* **REQUIRED ACTION**: Even where a record seems odd, copy it exactly as it appears below.
_ _ _ _ _ _ _
Lemma nexts_keep_history (currentQuestion : jstring)
  (timed : list (Z * Rx.notification StreamEvent HttpErrorResponse))
  (vs : list StreamEvent) (s : state) :
  List.map snd timed = List.map Rx.Next vs ->
  exists s1,
    fold_left (receive Number_toString toUpperCase currentQuestion) timed (false, s)
    = (false, s1)
    /\ conversationHistory s1 = conversationHistory s.
Proof.
  revert vs s. induction timed as [| tn timed IH]; intros vs s Hmap.
  - exists s. split; reflexivity.
  - destruct vs as [| v vs]; [discriminate Hmap |].
    cbn [List.map] in Hmap. inversion Hmap as [[Hhead Htail]].
    cbn [fold_left]. unfold receive at 2. rewrite Hhead.
    destruct (IH vs (snd (handleStreamEvent Number_toString toUpperCase
                            (fst tn) v s)) Htail) as (s1 & Hfold & Hhist).
    exists s1. split; [exact Hfold |].
    rewrite Hhist. apply handleStreamEvent_frame.
Qed.

(** Whatever the request reports, once it has ended the interview room
    is no longer streaming, and the conversation history has grown by at
    most one entry. *)
Theorem room_stops_streaming
  (JSON_parse : jstring -> parsed) (events : list HttpEvent) (fin : SourceEnd)
  (currentQuestion : jstring)
  (timed : list (Z * Rx.notification StreamEvent HttpErrorResponse))
  (s : state) :
  fin <> SourcePending ->
  List.map snd timed
  = Rx.delivered (subject (streamAnswer JSON_parse events fin)) ->
  isStreaming (subscription Number_toString toUpperCase currentQuestion timed s)
  = false
  /\ (List.length
        (conversationHistory
           (subscription Number_toString toUpperCase currentQuestion timed s))
      <= S (List.length (conversationHistory s)))%nat.
Proof.
  intros Hfin Htimed.
  assert (Hended : contract (subject (streamAnswer JSON_parse events fin))
                   /\ Rx.closed (subject (streamAnswer JSON_parse events fin))
                      = true).
  { unfold streamAnswer.
    pose proof (contract_fold_onNext JSON_parse events AgentStreamService.initial
                  contract_initial) as H.
    destruct fin as [| e |]; cbn [onComplete onError subject];
      [apply contract_complete | apply contract_error | congruence]; exact H. }
  destruct Hended as [(vs & tail & Hd & Hcase) Hclosed].
  destruct Hcase as [[Hopen _] | [_ Htail]];
    [unfold StreamEvent in *; congruence |].
  rewrite Hd in Htimed.
  assert (Hsplit : exists timed1 last,
             timed = timed1 ++ [last]
             /\ List.map snd timed1 = List.map Rx.Next vs
             /\ tail = [snd last]).
  { destruct Htail as [-> | [e ->]];
      apply map_eq_app in Htimed;
      destruct Htimed as (t1 & t2 & -> & H1 & H2);
      destruct t2 as [| x [| y t2]]; try discriminate H2;
      inversion H2 as [Hx]; exists t1, x; repeat split; auto. }
  destruct Hsplit as (timed1 & last & -> & Hnexts & Hlast).
  unfold subscription. rewrite fold_left_app.
  destruct (nexts_keep_history currentQuestion timed1 vs s Hnexts)
    as (s1 & -> & Hhist).
  destruct last as [t n]. cbn [snd] in Hlast.
  destruct Htail as [-> | [e ->]]; inversion Hlast as [Hsnd]; subst n;
    cbn [fold_left receive snd fst].
  - unfold onStreamComplete.
    destruct (Js.truthy _); cbn; rewrite ?length_app, Hhist; cbn; split;
      try reflexivity; lia.
  - split; [reflexivity |]. cbn. rewrite Hhist. lia.
Qed.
_ _ _ _ _ _ _
* **EXERCISE RESULT**:
Lemma nexts_keep_history (currentQuestion : jstring)
  (timed : list (Z * Rx.notification StreamEvent HttpErrorResponse))
  (vs : list StreamEvent) (s : state) :
  List.map snd timed = List.map Rx.Next vs ->
  exists s1,
    fold_left (receive Number_toString toUpperCase currentQuestion) timed (false, s)
    = (false, s1)
    /\ conversationHistory s1 = conversationHistory s.
Proof.
  revert vs s. induction timed as [| tn timed IH]; intros vs s Hmap.
  - exists s. split; reflexivity.
  - destruct vs as [| v vs]; [discriminate Hmap |].
    cbn [List.map] in Hmap. inversion Hmap as [[Hhead Htail]].
    cbn [fold_left]. unfold receive at 2. rewrite Hhead.
    destruct (IH vs (snd (handleStreamEvent Number_toString toUpperCase
                            (fst tn) v s)) Htail) as (s1 & Hfold & Hhist).
    exists s1. split; [exact Hfold |].
    rewrite Hhist. apply handleStreamEvent_frame.
Qed.

(** Whatever the request reports, once it has ended the interview room
    is no longer streaming, and the conversation history has grown by at
    most one entry. *)
Theorem room_stops_streaming
  (JSON_parse : jstring -> parsed) (events : list HttpEvent) (fin : SourceEnd)
  (currentQuestion : jstring)
  (timed : list (Z * Rx.notification StreamEvent HttpErrorResponse))
  (s : state) :
  fin <> SourcePending ->
  List.map snd timed
  = Rx.delivered (subject (streamAnswer JSON_parse events fin)) ->
  isStreaming (subscription Number_toString toUpperCase currentQuestion timed s)
  = false
  /\ (List.length
        (conversationHistory
           (subscription Number_toString toUpperCase currentQuestion timed s))
      <= S (List.length (conversationHistory s)))%nat.
Proof.
  intros Hfin Htimed.
  assert (Hended : contract (subject (streamAnswer JSON_parse events fin))
                   /\ Rx.closed (subject (streamAnswer JSON_parse events fin))
                      = true).
  { unfold streamAnswer.
    pose proof (contract_fold_onNext JSON_parse events AgentStreamService.initial
                  contract_initial) as H.
    destruct fin as [| e |]; cbn [onComplete onError subject];
      [apply contract_complete | apply contract_error | congruence]; exact H. }
  destruct Hended as [(vs & tail & Hd & Hcase) Hclosed].
  destruct Hcase as [[Hopen _] | [_ Htail]];
    [unfold StreamEvent in *; congruence |].
  rewrite Hd in Htimed.
  assert (Hsplit : exists timed1 last,
             timed = timed1 ++ [last]
             /\ List.map snd timed1 = List.map Rx.Next vs
             /\ tail = [snd last]).
  { destruct Htail as [-> | [e ->]];
      apply map_eq_app in Htimed;
      destruct Htimed as (t1 & t2 & -> & H1 & H2);
      destruct t2 as [| x [| y t2]]; try discriminate H2;
      inversion H2 as [Hx]; exists t1, x; repeat split; auto. }
  destruct Hsplit as (timed1 & last & -> & Hnexts & Hlast).
  unfold subscription. rewrite fold_left_app.
  destruct (nexts_keep_history currentQuestion timed1 vs s Hnexts)
    as (s1 & -> & Hhist).
  destruct last as [t n]. cbn [snd] in Hlast.
  destruct Htail as [-> | [e ->]]; inversion Hlast as [Hsnd]; subst n;
    cbn [fold_left receive snd fst].
  - unfold onStreamComplete.
    destruct (Js.truthy _); cbn; rewrite ?length_app, Hhist; cbn; split;
      try reflexivity; lia.
  - split; [reflexivity |]. cbn. rewrite Hhist. lia.
Qed.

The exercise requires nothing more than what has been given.